Of Cat Poop and Politics

We have two cats who graciously permit us to live with them. One, Rosie, is a Siamese-tortoiseshell mix with short, smooth fur; the other, Maggie, is a Norwegian forest cat with long, shaggy fur. Shaggy Maggie. The length of Maggie's fur is particularly striking in the muff around her neck - a characteristic of that breed - but it actually grows long all over her body. Unfortunately, that includes her rear end, where it occasionally intercepts poop on its way to the litter box. This causes Maggie to leave little brown smears on anything she sits down on, and her humans have to catch her, hold her down (she hates this process), and clean or snip the offending matter away.

 

Maggie also likes to sleep with us, raising the problem of what to do about the bed if she gets on it in one of her poopy states. In the daytime, it is relatively simple: we cover the bed with a sheet, which is easily removed and washed if it gets brown stains on it. Night is a different problem. Most of the bed can still be under a sheet, but the pillows must remain free, as they have our heads on them. Unfortunately, the pillows are Maggie's favorite part of the bed. So when Maggie joins us in the middle of the night - she does this almost every night - we have to wake ourselves far enough to prevent her from trying to lie down on the pillows between our heads, in case she is carrying extra, messy, baggage. This requires physical blockage of her route with our hands, plus several increasingly emphatic repetitions of the word "No" (she understands the word, she just doesn't like it) before she gives up and settles down between us on the sheet protecting the comforter. And sulks. Sometimes she sulks into the next day.
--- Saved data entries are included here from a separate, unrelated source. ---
(** X7: when the mapping table lists no fine identifier twice and shares no
    other column name with the primary table, the left join keeps the
    primary table as it is, row for row and column for column, and only
    appends the mapping table's columns. *)
Theorem merge_left_unique_keys :
  ∀ (l r out : DataFrame) (key : string) (rk : Series),
  merge_left l r key = Ok out →
  wf_df l →
  getitem r key = Ok rk →
  (∀ j j', j < nrows r → j' < nrows r → rk !!! j = rk !!! j' → j = j') →
  (∀ c, c ∈ col_names l → c ≠ key → c ∉ col_names r) →
  nrows out = nrows l ∧
  (∃ added, columns out = columns l ++ added ∧
            added.*1 = filter (λ c, c ≠ key) (col_names r)) ∧
  (∀ c s, getitem l c = Ok s → getitem out c = Ok s).
Proof.
  intros * Hmerge Hwf Hrk Huniq Hclash. unfold merge_left in Hmerge.
  apply result_bind_Ok in Hmerge as (lk & Hlk & Hmerge).
  apply result_bind_Ok in Hmerge as (rk' & Hrk' & [= <-]).
  rewrite Hrk in Hrk'. injection Hrk' as <-.
  pose proof (match_rows_unique_keys (nrows l) lk (nrows r) rk Huniq) as Hfst.
  set (pairs := match_rows (nrows l) lk (nrows r) rk) in *.
  set (rcols := filter (λ p : string * Series, p.1 ≠ key) (columns r)).
  assert (Hlen : length pairs = nrows l).
  { by rewrite <-(length_fmap fst), Hfst, length_seq. }
  assert (Hleft : prod_map
            (λ c, if decide (c ≠ key ∧ c ∈ rcols.*1) then c +:+ "_x" else c)
            (gather_left pairs) <$> columns l = columns l).
  { rewrite <-(list_fmap_id (columns l)) at 2. apply list_fmap_ext.
    intros i [c s] Hi; simpl. unfold wf_df in Hwf. rewrite Forall_forall in Hwf.
    apply list_elem_of_lookup_2 in Hi.
    pose proof (Hwf _ Hi) as Hs; simpl in Hs. f_equal.
    - case_decide as Hc; [|done]. destruct Hc as [Hne Hin].
      destruct (Hclash c); [| done |].
      + apply list_elem_of_fmap. by exists (c, s).
      + apply list_elem_of_fmap in Hin as ([c' s'] & -> & Hin).
        apply list_elem_of_filter in Hin as [_ Hin].
        apply list_elem_of_fmap. by exists (c', s').
    - apply gather_left_id. by rewrite Hs. }
  simpl. rewrite Hleft. split; [done|]. split.
  - eexists. split; [done|]. rewrite <-list_fmap_compose.
    transitivity (rcols.*1).
    + apply list_fmap_ext. intros i [c s] Hi; simpl.
      apply list_elem_of_lookup_2, list_elem_of_filter in Hi as [Hne Hin].
      simpl in Hne. case_decide as Hc; [|done].
      destruct (Hclash c Hc Hne). apply list_elem_of_fmap. by exists (c, s).
    + unfold rcols, col_names. apply fst_filter_names.
  - intros c s Hs. unfold getitem in *. simpl.
    destruct (assoc c (columns l)) as [s'|] eqn:Hc; [|done].
    injection Hs as ->. by rewrite (assoc_app_Some _ _ _ _ Hc).
Qed.

Lemma merge_left_unique_keys_witness :
  merge_left Demo.df_three Demo.grid_once "grid_id" = Ok Demo.df_three_merged ∧
  nrows Demo.df_three_merged = nrows Demo.df_three ∧
  ∀ c s, getitem Demo.df_three c = Ok s → getitem Demo.df_three_merged c = Ok s.
Proof.
  assert (H : merge_left Demo.df_three Demo.grid_once "grid_id"
              = Ok Demo.df_three_merged) by (vm_compute; reflexivity).
  destruct (merge_left_unique_keys Demo.df_three Demo.grid_once
              Demo.df_three_merged "grid_id" [VStr "1"; VStr "2"] H)
    as (Hrows & _ & Hcols).
  - by apply (bool_decide_unpack _); vm_compute.
  - vm_compute. reflexivity.
  - intros [|[|j]] [|[|j']] Hj Hj'; simpl in *; try lia; try done.
  - intros c [->|[->|Hc%elem_of_nil]%elem_of_cons]%elem_of_cons Hne; [done| |done].
    by apply (bool_decide_unpack _); vm_compute.
  - split; [exact H|]. split; [exact Hrows | exact Hcols].
Defined.

(** ** GroupKFold: too few groups, and no empty fold *)

Lemma np_unique_length_le groups (vals : list value) :
  (∀ g, g ∈ groups → g ∈ vals) → length (np_unique groups) ≤ length vals.
Proof.
  intros Hsub. unfold np_unique. rewrite merge_sort_Permutation.
  apply submseteq_length, NoDup_submseteq; [apply NoDup_remove_dups|].
  intros g Hg. apply Hsub. by rewrite elem_of_remove_dups in Hg.
Qed.

(** X8: when the group column takes fewer than ten distinct values,
    [run_outer_cv] raises the ValueError of GroupKFold before anything is
    fitted or written. *)
Theorem run_outer_cv_few_groups :
  ∀ (E : Externals) (L : Learner) (df X : DataFrame) (features : list string)
    (target group_col : string) (params : hyperparams) (output_dir : string)
    (w : World) (y groups vals : Series),
  getitem_list df features = Ok X →
  getitem df target = Ok y →
  getitem df group_col = Ok groups →
  (∀ g, g ∈ groups → g ∈ vals) → length vals < 10 →
  run_outer_cv E L df features target group_col params output_dir w
  = (Err (ValueError
            "Cannot have number of splits greater than the number of groups"), w).
Proof.
  intros * HX Hy Hg Hsub Hlen. unfold run_outer_cv.
  rewrite lift_bind, HX, lift_bind, Hy, lift_bind, Hg, lift_bind.
  unfold GroupKFold_split. rewrite decide_False by lia.
  pose proof (np_unique_length_le groups vals Hsub).
  by rewrite decide_True by lia.
Qed.

Lemma run_outer_cv_few_groups_witness :
  run_outer_cv Demo.ext Demo.lrn Demo.df_fine ["date"; "grid_id"] "aod" "grid_id"
    best_params_XGB "out" Demo.w0
  = (Err (ValueError
            "Cannot have number of splits greater than the number of groups"),
     Demo.w0).
Proof.
  apply (run_outer_cv_few_groups Demo.ext Demo.lrn Demo.df_fine
           (mkDF 6 [("date", VTime <$> [1; 2; 3; 31; 32; 33]%Z);
                    ("grid_id", VNum <$> [1; 2; 3; 1; 2; 3]%Z)])
           ["date"; "grid_id"] "aod" "grid_id" best_params_XGB "out" Demo.w0
           (VNum <$> [10; 11; 12; 13; 14; 15]%Z)
           (VNum <$> [1; 2; 3; 1; 2; 3]%Z)
           (VNum <$> [1; 2; 3]%Z)).
  - vm_compute. reflexivity.
  - vm_compute. reflexivity.
  - vm_compute. reflexivity.
  - intros g Hg. apply (bool_decide_unpack _).
    repeat (apply elem_of_cons in Hg as [->|Hg]; [by vm_compute|]).
    by apply elem_of_nil in Hg.
  - simpl. lia.
Defined.

Lemma foldr_min_le (d : nat) (l : list nat) (x : nat) :
  x ∈ l → foldr Nat.min d l ≤ x.
Proof.
  induction l as [|a l IH]; [by intros ?%elem_of_nil|].
  intros [->|Hx]%elem_of_cons; simpl; [lia|]. specialize (IH Hx). lia.
Qed.

Lemma argmin_first_zero (ws : list nat) (k : nat) :
  Forall (λ x, 0 < x) ws → 0 < k → argmin (ws ++ replicate k 0) = length ws.
Proof.
  intros Hws Hk. unfold argmin.
  assert (Hz : (ws ++ replicate k 0) !! length ws = Some 0).
  { rewrite lookup_app_r, Nat.sub_diag by lia. apply lookup_replicate_2. lia. }
  assert (Hmin : min_list (ws ++ replicate k 0) = 0).
  { enough (min_list (ws ++ replicate k 0) ≤ 0) by lia.
    apply foldr_min_le. by eapply list_elem_of_lookup_2. }
  rewrite Hmin.
  assert (Hfind : list_find (λ x, x = 0) (ws ++ replicate k 0) = Some (length ws, 0)).
  { apply list_find_Some. split; [done|]. split; [done|].
    intros j y Hj Hlt. rewrite lookup_app_l in Hj by done.
    rewrite Forall_forall in Hws. apply list_elem_of_lookup_2, Hws in Hj. lia. }
  by rewrite Hfind.
Qed.

Lemma insert_by_Permutation w i l : insert_by w i l ≡ₚ i :: l.
Proof.
  induction l as [|j l IH]; simpl; [done|].
  case_decide; [done|]. rewrite IH. apply Permutation_swap.
Qed.

Lemma argsort_Permutation counts : argsort counts ≡ₚ seq 0 (length counts).
Proof.
  unfold argsort. induction (seq 0 (length counts)) as [|i l IH]; simpl; [done|].
  by rewrite insert_by_Permutation, IH.
Qed.
(** X7: the validator enforces exactly the [required] and [type] keywords
    of the input schema that the tool catalog advertises: an argument value
    passes the validator if and only if it is an object that has every
    required property and whose declared properties, when present, have
    their declared type.  The schema's [minimum] and [maximum] play no
    part. *)
Theorem validator_meets_advertised_schema (raw : option json) :
  isValidForecastArgs raw = true ↔ meets_required_and_types advertised_schema raw.
Proof.
  unfold meets_required_and_types. split.
  - destruct raw as [[]|]; try discriminate. intros H.
    apply isValidForecastArgs_object in H. destruct H as [[s Hs] Hd].
    exists fields. split; [reflexivity|]. split.
    + intros k Hk. rewrite schema_required_advertised in Hk.
      apply list_elem_of_singleton in Hk. subst k. rewrite Hs. eauto.
    + intros k ty v Hty Hv. rewrite schema_type_advertised in Hty.
      destruct (decide (k = "city")) as [-> | _].
      * injection Hty as <-. rewrite Hs in Hv. injection Hv as <-. reflexivity.
      * destruct (decide (k = "days")) as [-> | _]; [|discriminate].
        injection Hty as <-. destruct (Hd v Hv) as [n ->]. reflexivity.
  - intros (fields & -> & Hreq & Hty). apply isValidForecastArgs_object. split.
    + destruct (Hreq "city") as [v Hv].
      { rewrite schema_required_advertised. apply list_elem_of_singleton. reflexivity. }
      assert (Hs : typeof (Some v) = "string").
      { apply (Hty "city" "string" v); [|exact Hv]. rewrite schema_type_advertised. reflexivity. }
      apply typeof_is_string in Hs. destruct Hs as [s ->]. eauto.
    + intros v Hv. apply typeof_is_number.
      apply (Hty "days" "number" v); [|exact Hv]. rewrite schema_type_advertised. reflexivity.
Qed.

Lemma validator_meets_advertised_schema_witness :
  meets_required_and_types advertised_schema (paris_args 9) ∧
  ¬ meets_required_and_types advertised_schema days_as_text.
Proof.
  split.
  - apply (validator_meets_advertised_schema (paris_args 9)). reflexivity.
  - intros H. apply (validator_meets_advertised_schema days_as_text) in H. discriminate H.
Defined.





(** ** The loop as a traversal of every 8th sample *)

Lemma stride_from_drop {A : Type} (skip : nat) (l : list A) :
  stride_from skip l = every_8th (drop skip l).
Proof.
  revert skip. induction l as [|x rest IH]; intros [|skip]; try reflexivity.
  simpl. apply IH.
Qed.

Lemma every_8th_cons {A : Type} (x : A) (rest : list A) :
  every_8th (x :: rest) = x :: every_8th (drop 7 rest).
Proof. unfold every_8th at 1. simpl. rewrite stride_from_drop. reflexivity. Qed.

Lemma every_8th_lookup {A : Type} (l : list A) (k : nat) :
  every_8th l !! k = l !! (8 * k)%nat.
Proof.
  revert l. induction k as [|k IH]; intros [|x rest]; try reflexivity.
  rewrite every_8th_cons. cbn [lookup list_lookup]. rewrite IH, lookup_drop.
  replace (8 * S k)%nat with (S (7 + 8 * k)) by lia. reflexivity.
Qed.

Lemma every_8th_ext {A : Type} (l1 l2 : list A) :
  (∀ k, l1 !! (8 * k)%nat = l2 !! (8 * k)%nat) → every_8th l1 = every_8th l2.
Proof. intros H. apply list_eq. intros k. rewrite !every_8th_lookup. apply H. Qed.

Lemma forecast_loop_collect (env : Env) (data_list : list OpenWeatherResponse)
    (fuel : nat) :
  ∀ (i : nat) (forecasts : list ForecastDay) (w : world),
    (length data_list ≤ i + 8 * fuel)%nat →
    forecast_loop env fuel data_list i forecasts w
    = collect_days env (every_8th (drop i data_list)) forecasts w.
Proof.
  induction fuel as [|fuel IH]; intros i forecasts w Hfuel; simpl;
    destruct (decide (i < length data_list)%nat) as [Hlt | Hge];
    try (rewrite drop_ge by lia; reflexivity); [lia|].
  destruct (lookup_lt_is_Some_2 data_list i Hlt) as [dayData Hi].
  rewrite Hi, (drop_S _ _ _ Hi), every_8th_cons, drop_drop.
  replace (S i + 7)%nat with (i + 8)%nat by lia. cbn [collect_days].
  unfold mbind, M_bind. destruct (forecast_day env dayData w) as [[day | e] w1]; [|reflexivity].
  apply IH. lia.
Qed.

Lemma collect_days_clock (env1 env2 : Env) (selected : list OpenWeatherResponse) :
  clock env1 = clock env2 →
  ∀ (forecasts : list ForecastDay) (w : world),
    collect_days env1 selected forecasts w = collect_days env2 selected forecasts w.
Proof.
  intros Hclock. induction selected as [|dayData rest IH]; intros forecasts w; [reflexivity|].
  cbn [collect_days]. unfold mbind, M_bind. rewrite !forecast_day_eq.
  unfold day_at. rewrite Hclock.
  destruct (weather dayData !! 0%nat); [apply IH | reflexivity].
Qed.

Lemma collect_days_dated (env : Env) (selected : list OpenWeatherResponse) :
  Forall (λ dayData, is_Some (dated_day dayData)) selected →
  ∀ (forecasts : list ForecastDay) (w : world),
    collect_days env selected forecasts w
    = (Return (forecasts ++ omap dated_day selected)%list, w).
Proof.
  induction 1 as [|dayData rest [day Hday] _ IH]; intros forecasts w.
  - simpl. rewrite app_nil_r. reflexivity.
  - cbn [collect_days omap list_omap]. unfold mbind, M_bind. rewrite forecast_day_eq.
    unfold dated_day in Hday. unfold dated_day at 1. unfold after_date, day_at.
    destruct (dt_txt dayData) as [s|]; [|discriminate].
    destruct (weather dayData !! 0%nat) as [w0|]; [|discriminate].
    rewrite IH, <- app_assoc. reflexivity.
Qed.

Lemma collect_days_extends (env : Env) (selected : list OpenWeatherResponse) :
  ∀ (forecasts result : list ForecastDay) (w w' : world),
    collect_days env selected forecasts w = (Return result, w') →
    ∃ new, result = (forecasts ++ new)%list ∧ length new = length selected.
Proof.
  induction selected as [|dayData rest IH]; intros forecasts result w w' Hrun.
  - injection Hrun as <- _. exists []. rewrite app_nil_r. auto.
  - cbn [collect_days] in Hrun. unfold mbind, M_bind in Hrun.
    destruct (forecast_day env dayData w) as [[day | e] w1]; [|discriminate].
    apply IH in Hrun. destruct Hrun as (new & -> & Hlen).
    exists (day :: new). rewrite <- app_assoc. simpl. auto.
Qed.

Lemma collect_days_prefix (env : Env) (first rest : list OpenWeatherResponse) :
  ∀ (forecasts result : list ForecastDay) (w w' : world),
    collect_days env (first ++ rest) forecasts w = (Return result, w') →
    ∃ w1, collect_days env first forecasts w
          = (Return (take (length forecasts + length first) result), w1).
Proof.
  induction first as [|dayData first IH]; intros forecasts result w w' Hrun.
  - apply collect_days_extends in Hrun. destruct Hrun as (new & -> & _).
    exists w. simpl. rewrite Nat.add_0_r, take_app_length. reflexivity.
  - cbn [app collect_days] in Hrun |- *. unfold mbind, M_bind in Hrun |- *.
    destruct (forecast_day env dayData w) as [[day | e] w1]; [|discriminate].
    apply IH in Hrun. destruct Hrun as (w2 & Hrun). exists w2.
    rewrite Hrun, length_app. simpl.
    replace (length forecasts + 1 + length first)%nat
      with (length forecasts + S (length first))%nat by lia.
    reflexivity.
Qed.

Lemma collect_days_throws (env : Env) (selected : list OpenWeatherResponse) :
  ∀ (forecasts : list ForecastDay) (e : exn) (w w' : world),
    collect_days env selected forecasts w = (Throw e, w') → e = description_error.
Proof.
  induction selected as [|dayData rest IH]; intros forecasts e w w' Hrun; [discriminate|].
  cbn [collect_days] in Hrun. unfold mbind, M_bind in Hrun. rewrite forecast_day_eq in Hrun.
  destruct (weather dayData !! 0%nat) as [w0|]; [exact (IH _ _ _ _ Hrun) | congruence].
Qed.

(** A valid call whose upstream call resolved, with the loop as a
    traversal. *)
Lemma call_tool_collect (env : Env) (raw : option json) (w : world)
    (data_list : list OpenWeatherResponse) :
  isValidForecastArgs raw = true →
  forecast env (forecast_query raw) = Resolved data_list →
  call_tool env "get_forecast" raw w =
  match collect_days env (every_8th data_list) [] (called w (forecast_request raw)) with
  | (Return forecasts, w') => (Return (forecast_result forecasts), w')
  | (Throw e, w') => (Throw e, w')
  end.
Proof.
  intros Hv Hup. rewrite (call_tool_valid env raw w Hv), Hup.
  rewrite forecast_loop_collect by lia. rewrite drop_0.
  destruct (collect_days env _ [] _) as [[fs | e] w'] eqn:Hrun; [reflexivity|].
  apply collect_days_throws in Hrun. subst e. reflexivity.
Qed.

(** ** What the forecast depends on *)

Lemma omap_lookup_total {A B : Type} (f : A → option B) (l : list A) :
  Forall (λ x, is_Some (f x)) l → ∀ k, omap f l !! k = l !! k ≫= f.
Proof.
  induction 1 as [|x rest [y Hy] _ IH]; intros k; [reflexivity|].
  cbn [omap list_omap]. rewrite Hy. destruct k as [|k]; simpl; [exact (eq_sym Hy) | apply IH].
Qed.

Lemma dated_day_is_Some (dayData : OpenWeatherResponse) :
  is_Some (dt_txt dayData) → weather dayData ≠ [] → is_Some (dated_day dayData).
Proof.
  intros [s Hs] Hw. unfold dated_day. rewrite Hs.
  destruct (weather dayData) as [|w0 ws]; [contradiction | simpl; eauto].
Qed.

Lemma listing_lookup (n k : nat) (dayData : OpenWeatherResponse) :
  listing n !! k = Some dayData → dayData = sample k.
Proof.
  unfold listing. rewrite list_lookup_fmap. intros H.
  destruct (seq 0 n !! k) as [j|] eqn:Hj; [|discriminate].
  apply lookup_seq in Hj. destruct Hj as [-> _]. simpl in H. congruence.
Qed.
Her small cat mind apparently cannot grasp the concept of having her behavior controlled in order to protect her humans: to her, it is simply her humans trying to restrict her freedom.

 

Sound familiar?

 

Far too many humans can't grasp the concept of accepting controls on our own behavior in order to protect others, either. Rules which do that are too often seen simply as restrictions on our freedom. That's a bad enough problem by itself, but it's made worse by disagreements over which types of freedom are necessary and which aren't - disagreements which are usually fueled more by likes or fears than they are by ethics or logic. Guns and abortion are obvious examples: though there is no clear causal pattern for this, those who demand restrictions in relation to one of that pair are almost always the same as the ones who complain most vehemently about loss of freedom in relation to the other. The definition of "freedom" each side uses obviously depends largely on what is being freed. That's an extreme case, but it's not the only one. A few more examples: those who lean on free speech rights to protect books about gay people in school libraries are rarely the same as those who lean on the same rights to protect racist rants; those who think businesses should be free to choose which customers they will serve on the basis of their gender relationships often complain loudly about other businesses which choose their suppliers on the basis of their reliance on the use of child labor or fossil fuels; and those who want to defund the police can easily get into a shouting match with those who want to defund the enforcement arm of the IRS. Loggers and environmentalists both commonly complain about rules governing what goes on in the woods, but the rules they complain about are usually complete opposites of each other.

 

We could all gain from a little tolerance for those who think, or act, or look, or love, differently than us. We should all be willing to accept a few rules we don't like in order to gain the benefit of those rules which we do.

 

America was founded on two very simple principles. The first is majority rule: the policies of a government should match what the majority of its citizens want, rather than just what those in power want. And the second, which is really a corallary of the first, is equality under the law: people you don't like have the same rights that you do. These are practical principles as well as an ethical ones. Over time, a majority may become a minority: for its own future protection, today's majority should always rule in ways which make sure that today's minority's rights are respected in the same manner as they will want theirs protected when and if the switch comes. This means protecting the freedoms of others as well as yourself, and accepting restrictions on yourself as well as placing them on others. If you're having trouble conceptualizing that, let me give you a simple , two-word mantra to go by.

 

Cat poop.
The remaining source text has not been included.